Two single malts from Park Avenue Liquor
Old Pulteney (Cask #4931), 1990 Vintage, 57.8%, $121
Fresh, briny, and very appetizing. Mouth-coating vanilla, lightly toasted marshmallow and a kiss of honey add a soothing balance, while pineapple, nectarine, gentle spice and subtle seaweed offer intrigue. Old Pulteney has great potential if only given the opportunity. Bottling at cask strength and not chill-filtered really brings out more of the whisky’s subtle complexities. I welcome more single cask, cask-strength Pulteneys in the future.

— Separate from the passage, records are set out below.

(** ** The playback loop *)

Lemma calls_run (os : list op) :
  forall t sig,
    calls os (mkWorld t sig)
    = match sig with
      | None => (Done tt, mkWorld (t ++ os) None)
      | Some m =>
          if (m <? List.length os)%nat
          then (Raised KeyboardInterrupt, mkWorld (t ++ firstn m os) None)
          else (Done tt, mkWorld (t ++ os) (Some (m - List.length os)%nat))
      end.
Proof.
  induction os as [|o os IH]; intros t sig.
  - simpl. unfold ret. destruct sig as [m|]; rewrite app_nil_r; trivial.
    now rewrite Nat.sub_0_r.
  - cbn [calls]. unfold bind, call. cbn [sigint trace].
    destruct sig as [[|m]|].
    + cbn. now rewrite app_nil_r.
    + rewrite IH. cbn [List.length firstn].
      change (S m <? S (List.length os))%nat with (m <? List.length os)%nat.
      rewrite <- !app_assoc. cbn [app]. reflexivity.
    + rewrite IH. now rewrite <- app_assoc.
Qed.

Lemma call_run (o : op) (w : world) : call o w = calls [o] w.
Proof.
  cbn [calls]. unfold bind, ret.
  destruct (call o w) as [[[]| |] w']; reflexivity.
Qed.

Lemma calls_app (a b : list op) (w : world) :
  calls (a ++ b) w = (calls a ;; calls b) w.
Proof.
  revert w. induction a as [|o a IH]; intros w.
  - reflexivity.
  - cbn [app calls]. unfold bind.
    destruct (call o w) as [[[]| |] w']; trivial.
Qed.

Lemma setup_run (frame0 : Frame) (w : world) :
  setup frame0 w = calls (setup_ops frame0) w.
Proof.
  unfold setup, setup_ops. cbn [calls]. unfold bind.
  destruct (call HideCursor w) as [[[]| |] w']; trivial.
  rewrite calls_app. reflexivity.
Qed.

Lemma teardown_run (w : world) : teardown w = calls teardown_ops w.
Proof.
  destruct w as [t [m|]]; [|reflexivity].
  do 6 (destruct m as [|m]; [reflexivity|]). reflexivity.
Qed.

Lemma cycle_next_alive {A} (it : cycle_iter A) :
  alive it ->
  exists x it', cycle_next it = Some (x, it') /\ alive it'.
Proof.
  destruct it as [[|x p] s|[|x p] s]; simpl.
  - intros [H|H]; [congruence|]. destruct s as [|y s]; [congruence|].
    simpl. eexists _, _. split; [reflexivity|]. simpl. discriminate.
  - intros _. eexists _, _. split; [reflexivity|]. simpl. right.
    destruct s; discriminate.
  - intros H. destruct s as [|y s]; [congruence|].
    simpl. eexists _, _. split; [reflexivity|]. simpl. discriminate.
  - intros H. eexists _, _. split; [reflexivity|]. exact H.
Qed.

Lemma cycle_alive {A} (xs : list A) : xs <> [] -> alive (cycle xs).
Proof. intros H. now left. Qed.

(** With no signal on its way the loop never ends: whatever the budget,
    it is still running, having drawn the frames the iterator gave. *)
Lemma animation_loop_undisturbed (delay : Q) (fuel : nat) :
  forall it current t,
    alive it ->
    animation_loop fuel delay it current (mkWorld t None)
    = (Running, mkWorld (t ++ loop_ops delay current (cycle_take fuel it)) None).
Proof.
  induction fuel as [|fuel IH]; intros it current t Hit.
  - simpl. now rewrite app_nil_r.
  - cbn [animation_loop cycle_take].
    destruct (cycle_next_alive it Hit) as (x & it' & -> & Hit').
    unfold bind. rewrite call_run, !calls_run. cbn [loop_ops].
    rewrite IH by exact Hit'.
    now rewrite <- !app_assoc.
Qed.

(** A signal due within the budget stops the loop with
    [KeyboardInterrupt] after exactly the calls made before it. *)
Lemma animation_loop_interrupted (delay : Q) (fuel : nat) :
  forall it current t m,
    alive it -> (m < fuel)%nat ->
    animation_loop fuel delay it current (mkWorld t (Some m))
    = (Raised KeyboardInterrupt,
       mkWorld (t ++ firstn m (loop_ops delay current (cycle_take fuel it))) None).
Proof.
  induction fuel as [|fuel IH]; intros it current t m Hit Hm; [lia|].
  cbn [animation_loop cycle_take].
  destruct (cycle_next_alive it Hit) as (x & it' & -> & Hit').
  unfold bind. rewrite call_run, calls_run. cbn [loop_ops List.length].
  destruct m as [|m]; [reflexivity|].
  change (S m <? 1)%nat with false. cbv iota.
  rewrite calls_run. cbn [firstn]. rewrite firstn_app.
  destruct (Nat.ltb_spec (S m - 1) (List.length (render_frame_difference current x)))
    as [Hlt|Hge].
  - replace (m - List.length (render_frame_difference current x))%nat with O by lia.
    cbn [firstn]. rewrite app_nil_r, <- app_assoc.
    replace (S m - 1)%nat with m by lia. reflexivity.
  - rewrite IH by (trivial; lia).
    rewrite (@firstn_all2 _ m (render_frame_difference current x)) by lia.
    rewrite <- !app_assoc. cbn [app].
    replace (S m - 1)%nat with m by lia. reflexivity.
Qed.

(** ** The visiting order *)

Lemma replay_next_cycling {A} (xs : list A) (d : A) :
  xs <> [] ->
  exists it', replay_next xs = Some (nth 0 xs d, it') /\ cycling xs it' 1.
Proof.
  destruct xs as [|x p]; [congruence|]. intros _.
  eexists. split; [reflexivity|]. simpl. split; trivial.
  now exists [x].
Qed.
(** X21: a commitment with no component.  A non-empty string without pipe
    that does not match the pattern parses to no component and is not
    rejected; the constructor then takes the branch of composites with
    nothing to loop over.  For every definition, of a leaf type or not,
    the call returns an instance whose [value] is the empty object, with
    no salt; for a leaf type its commitment reads
    [urn:name:undefined:[object Object]]. *)
Theorem construct_unmatched_commitment (fuel : nat) (identifier : string)
        (version : option string) (w : World) (i : nat) (d : Def.t)
        (T : string) (ty : DefType) (s : string) :
  lookupDefinition identifier version (definitions w) = Some (i, d) ->
  getTypeName fuel (definitions w) d = Return T ->
  resolveType fuel (definitions w) d = Return ty ->
  s <> "" ->
  contains "|" s = false ->
  matchesUrn s = false ->
  let this_version := if truthyStr version then version else Def.version d in
  let own := if isLeafType T
             then ("urn:" ++ propertyNameOf identifier
                   ++ ":undefined:[object Object]")%string
             else "" in
  parseAttestableValue (commitmentOf s) = Return []
  /\ Construct (S fuel) identifier (commitmentOf s) version w
     = (assignType i ty w,
        Return (Inst.Build None
                           (optToString this_version ++ ":" ++ identifier
                            ++ ":" ++ sha256hex own)%string
                           identifier this_version T (Inst.Obj []) None)).
Proof.
  intros Hlook Hname Hres Hne Hpipe Hurn this_version own.
  assert (Hparse : parseAttestableValue (commitmentOf s) = Return []).
  { rewrite parseAttestableValue_commitmentOf. unfold parseString.
    rewrite (splitPipes_no_pipe _ Hpipe). cbn [matchedValues].
    unfold matchesUrn in Hurn.
    destruct (execUrn s) as [[[g1 g2] g3]|]; [discriminate|reflexivity]. }
  split; [exact Hparse|].
  rewrite construct_S, (lookupDefinition_includes _ _ _ _ _ Hlook), Hlook.
  cbn [negb]. cbv zeta. rewrite Hname, Hres.
  unfold buildValue.
  rewrite (isAttestableValue_commitmentOf _ Hne), Hparse.
  cbn [lift bind ret reconstructProperties].
  subst own. destruct (isLeafType T) eqn:Hleaf.
  - rewrite (getAttestableValue_leaf _ _ _ _ _ _ _ Hleaf). cbn [obind].
    do 3 f_equal. unfold renderedValue.
    destruct (String.eqb T "Number"); reflexivity.
  - rewrite (getAttestableValue_Obj _ _ _ _ _ _ _ Hleaf). reflexivity.
Qed.

(** X22: several components for a definition without schema.  When the
    commitment parses to two components or more and the definition
    resolves to a type name, the loop over the components reads
    [properties] of that string and calls [find] of [undefined]: the call
    throws a [TypeError], after the type of the definition was
    overwritten. *)
Theorem construct_components_without_schema (fuel : nat) (identifier : string)
        (value : JsVal) (version : option string) (w : World)
        (i : nat) (d : Def.t) (T n : string) (p q : Parsed.t)
        (rest : list Parsed.t) :
  lookupDefinition identifier version (definitions w) = Some (i, d) ->
  getTypeName fuel (definitions w) d = Return T ->
  resolveType fuel (definitions w) d = Return (TypeName n) ->
  isAttestableValue value = true ->
  parseAttestableValue value = Return (p :: q :: rest) ->
  Construct (S fuel) identifier value version w
  = (assignType i (TypeName n) w, Throw TypeError).
Proof.
  intros Hlook Hname Hres Hatt Hparse.
  rewrite construct_S, (lookupDefinition_includes _ _ _ _ _ Hlook), Hlook.
  cbn [negb]. cbv zeta. rewrite Hname, Hres.
  unfold buildValue. rewrite Hatt, Hparse. reflexivity.
Qed.


End Unchecked.

Lemma construct_commitment_unchecked_witness :
  sampleConstruct 2 "ns:Person:age" (commitmentOf "urn:height:cafe:tall") None
                  sampleWorld
  = (assignType 4 (TypeName "Number") sampleWorld,
     Return (Inst.Build None "1:ns:Person:age:ab12" "ns:Person:age" (Some "1")
                        "Number" (Inst.Str "tall") (Some "cafe"))).
Proof.
  exact (construct_commitment_unchecked
           sampleDigest sampleWord sampleClock 1 "ns:Person:age" None
           sampleWorld 4 ageDefinition "Number" "height" "cafe" "tall"
           eq_refl eq_refl eq_refl eq_refl eq_refl eq_refl).
Defined.

Lemma construct_unmatched_commitment_witness :
  sampleConstruct 2 "ns:Name:first" (commitmentOf "nonsense") None sampleWorld
  = (assignType 2 (TypeName "String") sampleWorld,
     Return (Inst.Build None "1:ns:Name:first:ab12" "ns:Name:first" (Some "1")
                        "String" (Inst.Obj []) None)).
Proof.
  refine (proj2 (construct_unmatched_commitment
                   sampleDigest sampleWord sampleClock 1 "ns:Name:first" None
                   sampleWorld 2
                   (plainDefinition "ns:Name:first" (TypeName "String"))
                   "String" (TypeName "String") "nonsense"
                   eq_refl eq_refl eq_refl _ eq_refl eq_refl)).
  discriminate.
Defined.

Lemma construct_components_without_schema_witness :
  sampleConstruct 2 "ns:Name:first"
                  (commitmentOf "urn:first:ab12:Ann|urn:last:ab12:Lee|") None
                  sampleWorld
  = (assignType 2 (TypeName "String") sampleWorld, Throw TypeError).
Proof.
  exact (construct_components_without_schema
           sampleDigest sampleWord sampleClock 1 "ns:Name:first"
           (commitmentOf "urn:first:ab12:Ann|urn:last:ab12:Lee|") None
           sampleWorld 2 (plainDefinition "ns:Name:first" (TypeName "String"))
           "String" "String"
           (Parsed.Build "first" "ab12" "Ann" "urn:first:ab12:Ann")
           (Parsed.Build "last" "ab12" "Lee" "urn:last:ab12:Lee") []
           eq_refl eq_refl eq_refl eq_refl eq_refl).
Defined.


(** ** Composites and their own commitments *)

Lemma moreResolved_refl (w : World) : moreResolved w w.
Proof. intros defs H. exact H. Qed.

Lemma moreResolved_trans (a b c : World) :
  moreResolved a b -> moreResolved b c -> moreResolved a c.
Proof. intros Hab Hbc defs H. exact (Hbc defs (Hab defs H)). Qed.

Lemma moreResolved_resolved (a b : World) :
  moreResolved a b -> resolvedRegistry (definitions a) (definitions b).
Proof. intros H. apply H, resolvedRegistry_refl. Qed.

Lemma assignType_moreResolved (w : World) (identifier : string)
      (version : option string) (i : nat) (d : Def.t) (fuel : nat)
      (ty : DefType) :
  lookupDefinition identifier version (definitions w) = Some (i, d) ->
  resolveType fuel (definitions w) d = Return ty ->
  moreResolved w (assignType i ty w).
Proof.
  intros Hlook Hres defs Hreg. cbn [definitions assignType].
  destruct (lookupDefinition_Some _ _ _ _ _ Hlook) as [Hnth _].
  destruct (Forall2_nth_error _ _ _ _ _ Hreg Hnth) as (d0 & Hd0 & Hdd).
  destruct (resolveType_resolved_rev _ _ Hreg _ _ _ _ Hdd Hres) as (f0 & Hf0).
  exact (resolvedRegistry_assign _ _ _ _ _ _ _ Hreg Hd0 Hnth Hf0).
Qed.

Lemma Forall2_nth_both {A B : Type} (R : A -> B -> Prop) (l : list A)
      (l' : list B) (i : nat) (x : A) (y : B) :
  Forall2 R l l' -> nth_error l i = Some x -> nth_error l' i = Some y -> R x y.
Proof.
  intros H Hx Hy. destruct (Forall2_nth_error _ _ _ _ _ H Hy) as (x' & Hx' & HR).
  congruence.
Qed.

Advanced Malt Advocate magazine rating: 86
Glenfarclas, (Cask #128), 1981 Vintage, 27 year old, 53.4%, $200
When I toured Glenfarclas in May 2008, George Grant told me that, while it is usually not their policy to stray from aging their whisky in sherry and bourbon oak casks, they have done some experimenting. One of these experiments, aged entirely in a port cask, has finally been bottled. The nice thing about Glenfarclas is that it is a rich spirit and can stand up to a good dose of port wine (or sherry for that matter). The port notes are lush, with ripe fruit (plum, red grape skin, caramelized apricot, prune) and dates compliment the whisky’s malty, maple syrup foundation. The 27 years also imparts a good dose of polished oak for balance. Not as complex as other Glenfarclas whiskies of this age, but this is certainly a solid, enjoyable change of pace for Glenfarclas.